De plus, le projet de loi soumis à notre analyse présente encore un déséquilibre en défaveur de l’Opposition et l’indépendance de l’Institution n’y est pas garantie.
Certes, Il est à souligner que l’Opposition acquiert une nouvelle place au sein de la Commission Centrale mais elle demeure largement minoritaire eu égard à la présence des représentants du Président de la République, du Ministre en charge de l’Administration du territoire et du représentant de la Commission Nationale des Droits de l’homme, organe sous tutelle étatique.
Ce projet de loi placé en face des nombreuses contestations et interpellations incessantes et constantes de l’Opposition ne choisit pas une réforme qui apaise le climat social et politique.
Le Groupe Parlementaire PDCI – RDA constate malheureusement que son ouverture au dialogue et ses propositions d’amendements faits dans le sens d’une avancée significative de la CEI en vue d’apaiser le climat social et électoral n’ont pas trouvé d’écho favorable auprès de l’émissaire du Président de la République.
Le Groupe Parlementaire PDCI – RDA exprime son regret devant cette situation et renouvelle l’appel du PDCI-RDA et de son Président à un dialogue inclusif, franc afin de trouver ensemble le chemin de la paix par la mise en œuvre d’une CEI plus consensuelle, indépendante et impartiale.
Monsieur le Président, Mesdames et Messieurs les Députés, chers collègues,
Il s’agit de réconcilier la Côte d’Ivoire et de tracer ensemble le chemin d’un autre destin pour notre pays.
Nous avons la responsabilité de reconstruire la confiance en sortant des calculs au bénéfice de tel ou tel clan.

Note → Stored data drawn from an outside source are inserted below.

(** * dap-js: identifiers, digests, compact signatures and registrations

  A shallow embedding of the TypeScript sources of dap-js
  ([src/urn.ts], [src/dap.ts], [src/registration-id.ts], [src/crypto.ts],
  [src/registration.ts]) and the properties of those sources.

  Conventions of the embedding.
  - A JavaScript string is a [string]: a sequence of code units, here the
    code units below 256.
  - A [Uint8Array] is a [list byte].
  - A function that may throw returns a [result]: [Ok v] or [Throw e],
    where [e] records the class of the thrown object and its message.
  - A [Promise] is the [result] of the awaited computation; the sources
    await each call in sequence. *)

From Stdlib Require Import Strings.String Strings.Ascii Strings.Byte.
From Stdlib Require Import List Bool Arith ZArith NArith Lia DecimalString.
From Stdlib Require Import Permutation Sorted.
Import ListNotations.

Local Open Scope list_scope.
Local Open Scope string_scope.

(* ================================================================== *)
(** * Exceptions *)

(** The classes of the objects the sources throw.  [Error], [TypeError] and
  [SyntaxError] are the built-in classes; the others are declared in the
  sources, each extending [Error] and setting [name]. *)
Inductive ErrorName : Type :=
| Error
| TypeError
| SyntaxError
| InvalidUrn
| InvalidDap
| InvalidRegistrationId
| InvalidJws
| InvalidDapRegistration.
Lemma dict_keys_set_elem_iff {V} k (v : V) d k' :
  k' ∈ dict_keys (dict_set k v d) ↔ k' = k ∨ k' ∈ dict_keys d.
Proof.
  split; [apply dict_keys_set_elem|].
  unfold dict_keys. induction d as [|[k0 v0] d IH]; simpl.
  - rewrite list_elem_of_singleton. intros [->|Hin]; [done|].
    by apply elem_of_nil in Hin.
  - destruct (String.eqb k0 k) eqn:E; simpl; rewrite !elem_of_cons.
    + apply String.eqb_eq in E. subst. tauto.
    + intros [->|[->|Hin]]; tauto.
Qed.

Lemma dict_values_set_Forall {V} (P : V → Prop) k v d :
  P v → Forall P (dict_values d) → Forall P (dict_values (dict_set k v d)).
Proof.
  intros Hv. unfold dict_values.
  induction d as [|[k0 v0] d IH]; simpl; intros Hd.
  - by constructor.
  - apply Forall_cons in Hd as [H0 Hd].
    destruct (String.eqb k0 k); simpl; constructor; auto.
Qed.

Lemma filter_table_library l : filter is_table (map PLibrary l) = [].
Proof.
  induction l as [|x l IH]; simpl; [done|].
  rewrite filter_cons. by destruct (decide _) as [Hp|].
Qed.

(** A call of a model's constructor or method: the state it leaves. *)
Lemma lib_call_run {A} (f : ext_state → outcome A * list string * ext_state)
    (entry : outcome A → call) st :
  ∃ r out e',
    f (ext st) = (r, out, e')
    ∧ lib_call f entry st
      = (r, State (heap st) e' (stdout st ++ map PLibrary out)
                  (calls st ++ [entry r])).
Proof.
  unfold lib_call. destruct (f (ext st)) as [[r out] e']. by exists r, out, e'.
Qed.

Lemma optimize_run m st :
  ∃ r out e',
    model_optimize (cls m) (obj m) (ext st) = (r, out, e')
    ∧ optimize m st
      = (r, State (heap st) e' (stdout st ++ map PLibrary out)
                  (calls st ++ [optimize_call (cls m) (obj m) r])).
Proof. apply lib_call_run. Qed.

Lemma predict_Ok m x st p st' :
  predict m x st = (Ok p, st') →
  ∃ a out e' ym yv,
    heap st !! x = Some a
    ∧ model_predict (cls m) (obj m) a (ext st) = (Ok (ym, yv), out, e')
    ∧ st' = State (heap st ++ [ym; yv]) e' (stdout st ++ map PLibrary out)
                  (calls st
                   ++ [predict_call (cls m) (obj m) a (Ok (ym, yv))])
    ∧ p = (length (heap st), S (length (heap st))).
Proof.
  unfold predict. intros E.
  mstep E as a Ea.
  apply bind_Ok_inv in E as ([ym yv] & st1 & Er & E).
  destruct (lib_call_run (model_predict (cls m) (obj m) a)
              (predict_call (cls m) (obj m) a) st) as (r & out & e' & Ep & Er').
  rewrite Er' in Er. injection Er as -> <-.
  mstep E as y1 E1. mstep E as y2 E2. mprim E.
  exists a, out, e', ym, yv. simpl. rewrite <- app_assoc, length_app. simpl.
  do 3 (split; [done|]). f_equal. lia.
Qed.

Lemma predict_Raise_state m x st e st' :
  predict m x st = (Raise e, st') →
  heap st' = heap st ∧ ∃ out, stdout st' = stdout st ++ map PLibrary out.
Proof.
  unfold predict, bind, load, alloc, ret.
  destruct (heap st !! x) as [a|].
  2:{ intros [= _ <-]. split; [done|]. exists []. by rewrite app_nil_r. }
  destruct (lib_call_run (model_predict (cls m) (obj m) a)
              (predict_call (cls m) (obj m) a) st) as (r & out & e' & _ & ->).
  destruct r as [r|e0]; [done|]. intros [= _ <-]. simpl. eauto.
Qed.

(** One iteration of the loop of benchmark_models that completes. *)
Lemma benchmark_models_iter_Ok x_test y_test metrics m st metrics' st' :
  benchmark_models_iter x_test y_test metrics m st = (Ok metrics', st') →
  ∃ d cs out,
    metrics' = dict_set (model_name m) d metrics
    ∧ dict_keys d = ["r2"; "rmse"; "mnll"]
    ∧ calls st' = calls st ++ cs
    ∧ map kind_of cs = [KOptimize (cls m); KPredict (cls m)]
    ∧ stdout st' = stdout st ++ out
    ∧ filter is_table out = [].
Proof.
  unfold benchmark_models_iter. intros E.
  apply bind_Ok_inv in E as ([] & st1 & Eo & E).
  destruct (optimize_run m st) as (r & oo & e1 & _ & Eo').
  rewrite Eo' in Eo. injection Eo as -> <-.
  apply bind_Ok_inv in E as (p & st2 & Ep & E).
  apply predict_Ok in Ep as (a & po & e2 & ym & yv & _ & _ & -> & ->).
  simpl in E.
  apply bind_Ok_inv in E as (d & st3 & Ec & E).
  match type of Ec with calculate_metrics ?a ?b ?c ?s = _ =>
    destruct (calculate_metrics_run a b c s) as (rc & Ec' & Hd) end.
  rewrite Ec' in Ec. injection Ec as -> <-.
  destruct (Hd d eq_refl) as (yt & ym' & yv' & r2 & mse & lp & _ & _ & _
                              & _ & _ & _ & ->).
  mstep E as u1 E1. mstep E as r2' E2. mstep E as u2 E3.
  mstep E as u3 E4. mprim E. simpl.
  eexists _, _, _. split; [done|]. split; [done|].
  rewrite <- !app_assoc. split; [done|]. split; [done|].
  split; [done|].
  by rewrite !filter_app, !filter_table_library.
Qed.

Lemma benchmark_models_loop_Ok x_test y_test models acc st d st' :
  for_fold models (benchmark_models_iter x_test y_test) acc st = (Ok d, st') →
  (∀ k, k ∈ dict_keys d ↔ k ∈ dict_keys acc ∨ k ∈ map model_name models)
  ∧ (Forall (λ m, dict_keys m = ["r2"; "rmse"; "mnll"]) (dict_values acc) →
     Forall (λ m, dict_keys m = ["r2"; "rmse"; "mnll"]) (dict_values d))
  ∧ (∃ cs, calls st' = calls st ++ cs
       ∧ map kind_of cs
         = flat_map (λ m, [KOptimize (cls m); KPredict (cls m)]) models)
  ∧ ∃ out, stdout st' = stdout st ++ out ∧ filter is_table out = [].
Proof.
  revert acc st. induction models as [|m models IH]; intros acc st; simpl.
  - intros [= <- <-]. repeat split; try done.
    + tauto.
    + intros [Hk|Hk]; [done|]. by apply elem_of_nil in Hk.
    + exists []. by rewrite app_nil_r.
    + exists []. by rewrite app_nil_r.
  - intros E. apply bind_Ok_inv in E as (acc' & st1 & Ei & E).
    apply benchmark_models_iter_Ok in Ei
      as (dm & cs1 & out1 & -> & Hdm & Hc1 & Hk1 & Ho1 & Hf1).
    apply IH in E as (Hk & HF & (cs & Hc & Hkc) & out & Ho & Hf).
    split; [|split; [|split]].
    + intros k. rewrite Hk, dict_keys_set_elem_iff, elem_of_cons. tauto.
    + intros Hacc. apply HF. by apply dict_values_set_Forall.
    + exists (cs1 ++ cs). rewrite Hc, Hc1, <- app_assoc. split; [done|].
      by rewrite map_app, Hk1, Hkc.
    + exists (out1 ++ out). rewrite Ho, Ho1, <- app_assoc.
      split; [done|]. by rewrite filter_app, Hf1, Hf.
Qed.

Lemma list_comp_load_Ok X st l st' :
  list_comp load X st = (Ok l, st') →
  st' = st ∧ Forall2 (λ r a, heap st !! r = Some a) X l.
Proof.
  revert l. induction X as [|x X IH]; intros l; simpl.
  - intros [= <- <-]. by split; [|constructor].
  - intros E. mstep E as a Ea. mstep E as l' El. mprim E.
    apply IH in El as [-> HF]. by split; [|constructor].
Qed.

(** A constructor that returns: it has read the arrays of [X] and [Y] as
    they are in the store, and the object holds what the package made. *)
Lemma new_model_Ok c X Y n_iter st m st' :
  new_model c X Y n_iter st = (Ok m, st') →
  ∃ Xa Ya nm h out e',
    Forall2 (λ r a, heap st !! r = Some a) X Xa
    ∧ Forall2 (λ r a, heap st !! r = Some a) Y Ya
    ∧ model_init c Xa Ya n_iter (ext st) = (Ok (nm, h), out, e')
    ∧ m = Model c nm h
    ∧ st' = State (heap st) e' (stdout st ++ map PLibrary out)
                  (calls st ++ [init_call c Xa Ya n_iter (Ok (nm, h))]).
Proof.
  unfold new_model. intros E.
  apply bind_Ok_inv in E as (Xa & st1 & EX & E).
  apply list_comp_load_Ok in EX as [-> HX].
  apply bind_Ok_inv in E as (Ya & st1 & EY & E).
  apply list_comp_load_Ok in EY as [-> HY].
  apply bind_Ok_inv in E as ([nm h] & st1 & Er & E).
  destruct (lib_call_run (model_init c Xa Ya n_iter)
              (init_call c Xa Ya n_iter) st) as (r & out & e' & Ei & Er').
  rewrite Er' in Er. injection Er as -> <-.
  mprim E. by exists Xa, Ya, nm, h, out, e'.
Qed.

(** The arrays that a constructor read are those of a list of arrays that
    the references point to. *)
Lemma loaded_arrays (h : list ndarray) (X : list ref) Xa arrs :
  Forall2 (λ r a, h !! r = Some a) X Xa →
  length arrs = length X →
  (∀ i x, X !! i = Some x → ∃ a, arrs !! i = Some a ∧ h !! x = Some a) →
  Xa = arrs.
Proof.
  intros HF Hlen Hl. apply list_eq. intros i.
  destruct (X !! i) as [x|] eqn:Hx.
  - destruct (Hl _ _ Hx) as (a & -> & Ha).
    destruct (Forall2_lookup_l _ _ _ _ _ HF Hx) as (a' & -> & Ha').
    congruence.
  - apply Forall2_length in HF. apply lookup_ge_None in Hx.
    rewrite !lookup_ge_None_2; [done|lia..].
Qed.

Lemma kind_of_get_samples nums raws :
  length raws = length nums →
  map kind_of (zip_with get_samples_call nums raws) = map KSamples nums.
Proof.
  revert raws. induction nums as [|n nums IH]; intros [|a raws] Hl;
    simpl in *; try done.
  rewrite IH by lia. done.
Qed.

Lemma kind_of_randn cs :
  Forall (λ c, ∃ m z, c = randn_call m z) cs →
  map kind_of cs = replicate (length cs) KRandn.
Proof.
  induction 1 as [|c cs (m & z & ->) _ IH]; simpl; [done|]. by rewrite IH.
Qed.

Lemma generate_data_footprint fcn_tuple n st r st' :
  generate_data fcn_tuple n st = (Ok r, st') →
  (∃ cs, calls st' = calls st ++ cs
         ∧ map kind_of cs
           = [KFcn; KDesign] ++ map KSamples fcn_tuple.(num_data)
             ++ replicate (length fcn_tuple.(num_data)
                           `min` length fcn_tuple.(noise_level)) KRandn
             ++ [KSamples n])
  ∧ ∃ out, stdout st' = stdout st ++ out ∧ filter is_table out = [].
Proof.
  intros E. apply generate_data_Ok in E as (g & st1 & x1 & Hg & _ & _ & ->).
  destruct Hg as (Hlen & _ & _ & HlenY & _ & Hn & _ & _ & _ & _ & _ & Ho & Hc).
  split.
  - eexists. simpl. split; [exact Hc|].
    apply noised_calls in Hn as [Hn1 Hn2].
    rewrite !map_app, (kind_of_get_samples _ _ Hlen), (kind_of_randn _ Hn1).
    rewrite Hn2, HlenY. done.
  - exists [PShape (shape x1)]. simpl. by rewrite Ho.
Qed.

(** One iteration of the loop of benchmark_models on the test set [xt],
    [yt]: the model is fitted, predicts at [xt] and is scored against
    [yt]. *)
Lemma benchmark_models_iter_run x_test y_test metrics m st metrics' st' xt yt :
  benchmark_models_iter x_test y_test metrics m st = (Ok metrics', st') →
  heap st !! x_test = Some xt → heap st !! y_test = Some yt →
  ∃ f r2,
    f_model f = m
    ∧ fit_all (ext st) xt [f] (ext st')
    ∧ metrics_of yt (f_mean f) (f_var f) (f_metrics f)
    ∧ dict_get "r2" (f_metrics f) = Some r2
    ∧ metrics' = dict_set (model_name m) (f_metrics f) metrics
    ∧ heap st' = heap st ++ [f_mean f; f_var f]
    ∧ calls st' = calls st ++ fitted_calls xt f
    ∧ stdout st' = stdout st ++ fit_lines f r2.
Proof.
  unfold benchmark_models_iter. intros E Hxt Hyt.
  apply bind_Ok_inv in E as ([] & st1 & Eo & E).
  destruct (optimize_run m st) as (r & oo & e1 & Emo & Eo').
  rewrite Eo' in Eo. injection Eo as -> <-.
  apply bind_Ok_inv in E as (p & st2 & Ep & E).
  apply predict_Ok in Ep as (a & po & e2 & ym & yv & Ha & Emp & -> & ->).
  simpl in Ha, Emp. rewrite Hxt in Ha. injection Ha as <-. simpl in E.
  apply bind_Ok_inv in E as (d & st3 & Ec & E).
  match type of Ec with calculate_metrics ?a ?b ?c ?s = _ =>
    destruct (calculate_metrics_run a b c s) as (rc & Ec' & Hd) end.
  rewrite Ec' in Ec. injection Ec as -> <-.
  destruct (Hd d eq_refl) as (yt' & ym' & yv' & r2 & mse & lp & Hyt' & Hym
                              & Hyv & Hr2 & Hmse & Hlp & ->).
  simpl in Hyt', Hym, Hyv.
  rewrite (lookup_app_l_Some _ _ _ _ Hyt) in Hyt'. injection Hyt' as <-.
  rewrite lookup_app_r, Nat.sub_diag in Hym by done. injection Hym as <-.
  rewrite lookup_app_r in Hyv by lia.
  replace (S (length (heap st)) - length (heap st)) with 1 in Hyv by lia.
  injection Hyv as <-.
  mstep E as u1 E1. mstep E as r2' E2. mstep E as u2 E3.
  mstep E as u3 E4. mprim E.
  unfold dict_item in E2. rewrite dict_get_set_eq in E2. simpl in E2.
  injection E2 as <-.
  exists (Fitted m oo po ym yv
            [("r2", r2); ("rmse", PrimFloat.sqrt mse);
             ("mnll", PrimFloat.div (PrimFloat.opp (np_sum lp))
                                    (float_of_nat (nrows yt)))]), r2.
  unfold fit_lines. simpl. split; [done|].
  split; [by exists e1, e2|].
  split; [by exists r2, mse, lp|]. do 3 (split; [done|]).
  rewrite map_app, <- !app_assoc. done.
Qed.

Lemma benchmark_models_loop_run x_test y_test models acc st d st' xt yt :
  for_fold models (benchmark_models_iter x_test y_test) acc st = (Ok d, st') →
  heap st !! x_test = Some xt → heap st !! y_test = Some yt →
  ∃ fs r2s,
    map f_model fs = models
    ∧ fit_all (ext st) xt fs (ext st')
    ∧ Forall (λ f, metrics_of yt (f_mean f) (f_var f) (f_metrics f)) fs
    ∧ Forall2 (λ f r2, dict_get "r2" (f_metrics f) = Some r2) fs r2s
    ∧ d = foldl (λ d kv, dict_set kv.1 kv.2 d) acc (entries fs)
    ∧ calls st' = calls st ++ flat_map (fitted_calls xt) fs
    ∧ stdout st' = stdout st ++ concat (zip_with fit_lines fs r2s).
Proof.
  revert acc st. induction models as [|m models IH]; intros acc st; simpl.
  - intros [= <- <-] _ _. exists [], []. simpl. rewrite !app_nil_r.
    by repeat split.
  - intros E Hxt Hyt. apply bind_Ok_inv in E as (acc' & st1 & Ei & E).
    destruct (benchmark_models_iter_run _ _ _ _ _ _ _ _ _ Ei Hxt Hyt)
      as (f & r2 & Hm & (e1 & e2 & Hfo & Hfp & He) & Hf & Hr2 & -> & Hh & Hc
          & Ho).
    simpl in He.
    apply IH in E as (fs & r2s & Hfs & Hfits & HF & HF2 & -> & Hc' & Ho').
    + rewrite He in Hfits. subst m.
      exists (f :: fs), (r2 :: r2s). simpl. rewrite Hfs. split; [done|].
      split; [by exists e1, e2|]. split; [by constructor|].
      split; [by constructor|]. split; [done|].
      split; [by rewrite Hc', Hc, <- app_assoc|].
      by rewrite Ho', Ho, <- app_assoc.
    + rewrite Hh. by apply lookup_app_l_Some.
    + rewrite Hh. by apply lookup_app_l_Some.
Qed.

La Côte d’Ivoire a trop souffert dans sa chair pour nous contenter de mesures qui ne sont pas à la hauteur de la grande ambition que nous avons tous et toutes pour notre pays.
Au regard de tout ce qui précède, le Groupe Parlementaire PDCI-RDA appelle l’ensemble des députés à rejeter le présent projet de LOI et à le suivre dans ses conclusions”.